- _EXERCISE OBJECTIVE_
Carry over every entry exactly as it appears in the records.

━━━ DATASET ENTRIES ━━━

Lemma unlinked_pinv s p h :
  pinv s → p ∈ s_pulled s → s_hdr s !! p = Some h → qinv (q_defer (place p) (s_q s)) →
  h_queued h = false ∧
  pinv (error_if false (set_hdr p (h <| h_queued := true |>) (s <| s_pulled ::= (fun l => l ∖ {[p]}) |>) <| s_q ::= q_defer (place p) |>)).
Proof.
  intros Hinv Hl Hp Hq. destruct (pool_pulled s p Hinv Hl) as (h' & f & n & Hp' & [A1 A2 A3 A4 A5 A6] & Hf). rewrite Hp in Hp'. injection Hp' as <-.
  assert (f = FNone) as -> by (eapply fine_none; [done|by left]). destruct Hf as (F1 & F2 & F3 & F4 & F5). split; [by rewrite F4|]. set (s' := error_if _ _).
  apply (move_pinv s s' p (place p) OWork FNone n (h <| h_queued := true |>)); [done|done|exact (nodup_defer _ _ (pi_nodup s Hinv) A1)|done|done|by left| | | | |done].
  - intros o' st Hne Hst. exact (skip (stage_defer _ _ o' st A1 Hst) Hne).
  - intros p' Hne. split_and!; [cbn; set_solver|done..].
  - split; [exact (pick (stage_defer _ _ _ _ A1 A1) eq_refl)|exact (skip (stage_defer _ _ _ _ A1 A2) (not_eq_sym (place_memory p p)))|cbn; set_solver|done|done|done].
  - split_and!; [done|lia|lia|done|done|naive_solver].
Qed.

Lemma held_add s p n p' : held (add_held p n s) p' = if decide (p' = p) then held s p + n else held s p'.
Proof.
  unfold held, add_held. cbn. case_decide as Hd; [subst p'; by rewrite lookup_insert_eq|by rewrite lookup_insert_ne].
Qed.

Lemma getable s p : pinv s → may_get s p → ∃ h a n, s_hdr s !! p = Some h ∧ pool_at s p a FNone n ∧ pool_fine h a FNone n ∧ 1 ≤ h_refs h.
Proof.
  intros Hinv Hm. assert (Hp : is_Some (s_hdr s !! p)).
  { destruct Hm as [(i & Hi & Ho)|[Hl|Hh]].
    - destruct (pi_seen s Hinv i _ Hi Ho) as (p' & He & Hp). unfold place in He. replace p with p' by lia. done.
    - destruct (pool_linked s p Hinv Hl) as (h & _ & _ & -> & _). done.
    - destruct (s_hdr s !! p) eqn:Hp; [done|]. pose proof (pa_held _ _ _ _ _ (pi_none s Hinv p Hp)). lia. }
  destruct Hp as [h Hp]. destruct (pi_some s Hinv p h Hp) as (a & f & n & Hat & Hf). pose proof (pa_held _ _ _ _ _ Hat) as Hn.
  assert (Hok : a ≠ ODone ∨ 0 < n).
  { destruct Hm as [(i & Hi & Ho)|[Hl|Hh]]; [left|left|right; lia].
    - intros ->. pose proof (pa_place _ _ _ _ _ Hat) as Hst. destruct (qi_freed _ (pi_q s Hinv) (place p)) as [_ Hno]; [by apply (st_done _ _ _ Hst)|]. by apply (Hno i Hi).
    - intros ->. by apply (st_linked _ _ _ (pa_place _ _ _ _ _ Hat)) in Hl. }
  pose proof (fine_none _ _ _ _ Hf Hok) as ->. exists h, a, n. split_and!; [done..|]. destruct Hf as (_ & F2 & -> & _). case_decide; [|lia]. destruct Hok; [done|lia].
Qed.

Lemma get_pinv s p :
  pinv s → may_get s p → held s p + 1 < UINT32_MAX → pinv (add_held p 1 (set_hdr p (sp_pool_get (hdr s p)) s)).
Proof.
  intros Hinv Hm Hb. destruct (getable s p Hinv Hm) as (h & a & n & Hp & [A1 A2 A3 A4 A5 A6] & (F1 & F2 & F3 & F4 & F5) & Hr). rewrite (hdr_some s p h Hp).
  set (s' := add_held _ _ _).
  apply (move_pinv s s' p (place p) a FNone (n + 1) (sp_pool_get h)); [done|exact (pi_q s Hinv)|exact (pi_nodup s Hinv)|done|done|by left|done| | | |done].
  - intros p' Hne. split_and!; [done..|]. unfold s'. rewrite held_add. by rewrite decide_False.
  - split; [done..|]. unfold s'. rewrite held_add. rewrite decide_True by done. cbn. by rewrite <- A6.
  - split_and!; [done|lia|lia| |done|naive_solver lia]. unfold UINT32_MAX in *. cbn. rewrite u32_small; case_decide; lia.
Qed.

Lemma put_pinv s p : pinv s → 0 < held s p → pinv (release p (add_held p (-1) s)).
Proof.
  intros Hinv Hh. destruct (getable s p Hinv) as (h & a & n & Hp & [A1 A2 A3 A4 A5 A6] & (F1 & F2 & F3 & F4 & F5) & Hr); [by right; right|].
  unfold release. change (hdr (add_held p (-1) s) p) with (hdr s p). rewrite (hdr_some s p h Hp). unfold sp_pool_put.
  assert (H0 : (h_refs h =? 0) = false) by (apply Z.eqb_neq; lia). rewrite H0. unfold UINT32_MAX in *.
  assert (Hsub : u32 (h_refs h - 1) = h_refs h - 1) by (rewrite u32_small; [done|case_decide; lia]).
  destruct (h_refs h =? 1) eqn:E1; zbool.
  - assert (Hdone : a = ODone ∧ n = 1) by (case_decide; split; [done|lia|lia|lia]). destruct Hdone as [-> ->]. set (s' := _ <| s_last ::= _ |>).
    apply (move_pinv s s' p (place p) ODone FLast 0 (h <| h_refs ::= (fun n => u32 (n - 1)) |>)); [done|exact (pi_q s Hinv)|exact (pi_nodup s Hinv)|done|done|by left|done| | | |done].
    + intros p' Hne. split_and!; [done|cbn; set_solver|done|]. change (held s' p') with (held (add_held p (-1) s) p'). rewrite held_add. by rewrite decide_False.
    + split; [done|exact A2|done|cbn; set_solver|split; [intros H; by apply A5 in H|done]|]. change (held s' p) with (held (add_held p (-1) s) p). rewrite held_add, decide_True by done. lia.
    + split_and!; [done|lia|done|cbn; rewrite Hsub; cbn in *; lia|done|naive_solver].
  - set (s' := set_hdr _ _ _).
    apply (move_pinv s s' p (place p) a FNone (n - 1) (h <| h_refs ::= (fun n => u32 (n - 1)) |>)); [done|exact (pi_q s Hinv)|exact (pi_nodup s Hinv)|done|done|by left|done| | | |done].
    + intros p' Hne. split_and!; [done..|]. change (held s' p') with (held (add_held p (-1) s) p'). rewrite held_add. by rewrite decide_False.
    + split; [done..|]. change (held s' p) with (held (add_held p (-1) s) p). rewrite held_add, decide_True by done. lia.
    + split_and!; [done|lia|unfold UINT32_MAX; lia|cbn; rewrite Hsub; lia|done|]. split; [done|]. intros [-> ?]. rewrite decide_True in F3 by done. lia.
Qed.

━━━

- _ANSWER TO THE PROBLEM_
Lemma unlinked_pinv s p h :
  pinv s → p ∈ s_pulled s → s_hdr s !! p = Some h → qinv (q_defer (place p) (s_q s)) →
  h_queued h = false ∧
  pinv (error_if false (set_hdr p (h <| h_queued := true |>) (s <| s_pulled ::= (fun l => l ∖ {[p]}) |>) <| s_q ::= q_defer (place p) |>)).
Proof.
  intros Hinv Hl Hp Hq. destruct (pool_pulled s p Hinv Hl) as (h' & f & n & Hp' & [A1 A2 A3 A4 A5 A6] & Hf). rewrite Hp in Hp'. injection Hp' as <-.
  assert (f = FNone) as -> by (eapply fine_none; [done|by left]). destruct Hf as (F1 & F2 & F3 & F4 & F5). split; [by rewrite F4|]. set (s' := error_if _ _).
  apply (move_pinv s s' p (place p) OWork FNone n (h <| h_queued := true |>)); [done|done|exact (nodup_defer _ _ (pi_nodup s Hinv) A1)|done|done|by left| | | | |done].
  - intros o' st Hne Hst. exact (skip (stage_defer _ _ o' st A1 Hst) Hne).
  - intros p' Hne. split_and!; [cbn; set_solver|done..].
  - split; [exact (pick (stage_defer _ _ _ _ A1 A1) eq_refl)|exact (skip (stage_defer _ _ _ _ A1 A2) (not_eq_sym (place_memory p p)))|cbn; set_solver|done|done|done].
  - split_and!; [done|lia|lia|done|done|naive_solver].
Qed.

Lemma held_add s p n p' : held (add_held p n s) p' = if decide (p' = p) then held s p + n else held s p'.
Proof.
  unfold held, add_held. cbn. case_decide as Hd; [subst p'; by rewrite lookup_insert_eq|by rewrite lookup_insert_ne].
Qed.

Lemma getable s p : pinv s → may_get s p → ∃ h a n, s_hdr s !! p = Some h ∧ pool_at s p a FNone n ∧ pool_fine h a FNone n ∧ 1 ≤ h_refs h.
Proof.
  intros Hinv Hm. assert (Hp : is_Some (s_hdr s !! p)).
  { destruct Hm as [(i & Hi & Ho)|[Hl|Hh]].
    - destruct (pi_seen s Hinv i _ Hi Ho) as (p' & He & Hp). unfold place in He. replace p with p' by lia. done.
    - destruct (pool_linked s p Hinv Hl) as (h & _ & _ & -> & _). done.
    - destruct (s_hdr s !! p) eqn:Hp; [done|]. pose proof (pa_held _ _ _ _ _ (pi_none s Hinv p Hp)). lia. }
  destruct Hp as [h Hp]. destruct (pi_some s Hinv p h Hp) as (a & f & n & Hat & Hf). pose proof (pa_held _ _ _ _ _ Hat) as Hn.
  assert (Hok : a ≠ ODone ∨ 0 < n).
  { destruct Hm as [(i & Hi & Ho)|[Hl|Hh]]; [left|left|right; lia].
    - intros ->. pose proof (pa_place _ _ _ _ _ Hat) as Hst. destruct (qi_freed _ (pi_q s Hinv) (place p)) as [_ Hno]; [by apply (st_done _ _ _ Hst)|]. by apply (Hno i Hi).
    - intros ->. by apply (st_linked _ _ _ (pa_place _ _ _ _ _ Hat)) in Hl. }
  pose proof (fine_none _ _ _ _ Hf Hok) as ->. exists h, a, n. split_and!; [done..|]. destruct Hf as (_ & F2 & -> & _). case_decide; [|lia]. destruct Hok; [done|lia].
Qed.

Lemma get_pinv s p :
  pinv s → may_get s p → held s p + 1 < UINT32_MAX → pinv (add_held p 1 (set_hdr p (sp_pool_get (hdr s p)) s)).
Proof.
  intros Hinv Hm Hb. destruct (getable s p Hinv Hm) as (h & a & n & Hp & [A1 A2 A3 A4 A5 A6] & (F1 & F2 & F3 & F4 & F5) & Hr). rewrite (hdr_some s p h Hp).
  set (s' := add_held _ _ _).
  apply (move_pinv s s' p (place p) a FNone (n + 1) (sp_pool_get h)); [done|exact (pi_q s Hinv)|exact (pi_nodup s Hinv)|done|done|by left|done| | | |done].
  - intros p' Hne. split_and!; [done..|]. unfold s'. rewrite held_add. by rewrite decide_False.
  - split; [done..|]. unfold s'. rewrite held_add. rewrite decide_True by done. cbn. by rewrite <- A6.
  - split_and!; [done|lia|lia| |done|naive_solver lia]. unfold UINT32_MAX in *. cbn. rewrite u32_small; case_decide; lia.
Qed.

Lemma put_pinv s p : pinv s → 0 < held s p → pinv (release p (add_held p (-1) s)).
Proof.
  intros Hinv Hh. destruct (getable s p Hinv) as (h & a & n & Hp & [A1 A2 A3 A4 A5 A6] & (F1 & F2 & F3 & F4 & F5) & Hr); [by right; right|].
  unfold release. change (hdr (add_held p (-1) s) p) with (hdr s p). rewrite (hdr_some s p h Hp). unfold sp_pool_put.
  assert (H0 : (h_refs h =? 0) = false) by (apply Z.eqb_neq; lia). rewrite H0. unfold UINT32_MAX in *.
  assert (Hsub : u32 (h_refs h - 1) = h_refs h - 1) by (rewrite u32_small; [done|case_decide; lia]).
  destruct (h_refs h =? 1) eqn:E1; zbool.
  - assert (Hdone : a = ODone ∧ n = 1) by (case_decide; split; [done|lia|lia|lia]). destruct Hdone as [-> ->]. set (s' := _ <| s_last ::= _ |>).
    apply (move_pinv s s' p (place p) ODone FLast 0 (h <| h_refs ::= (fun n => u32 (n - 1)) |>)); [done|exact (pi_q s Hinv)|exact (pi_nodup s Hinv)|done|done|by left|done| | | |done].
    + intros p' Hne. split_and!; [done|cbn; set_solver|done|]. change (held s' p') with (held (add_held p (-1) s) p'). rewrite held_add. by rewrite decide_False.
    + split; [done|exact A2|done|cbn; set_solver|split; [intros H; by apply A5 in H|done]|]. change (held s' p) with (held (add_held p (-1) s) p). rewrite held_add, decide_True by done. lia.
    + split_and!; [done|lia|done|cbn; rewrite Hsub; cbn in *; lia|done|naive_solver].
  - set (s' := set_hdr _ _ _).
    apply (move_pinv s s' p (place p) a FNone (n - 1) (h <| h_refs ::= (fun n => u32 (n - 1)) |>)); [done|exact (pi_q s Hinv)|exact (pi_nodup s Hinv)|done|done|by left|done| | | |done].
    + intros p' Hne. split_and!; [done..|]. change (held s' p') with (held (add_held p (-1) s) p'). rewrite held_add. by rewrite decide_False.
    + split; [done..|]. change (held s' p) with (held (add_held p (-1) s) p). rewrite held_add, decide_True by done. lia.
    + split_and!; [done|lia|unfold UINT32_MAX; lia|cbn; rewrite Hsub; lia|done|]. split; [done|]. intros [-> ?]. rewrite decide_True in F3 by done. lia.
Qed.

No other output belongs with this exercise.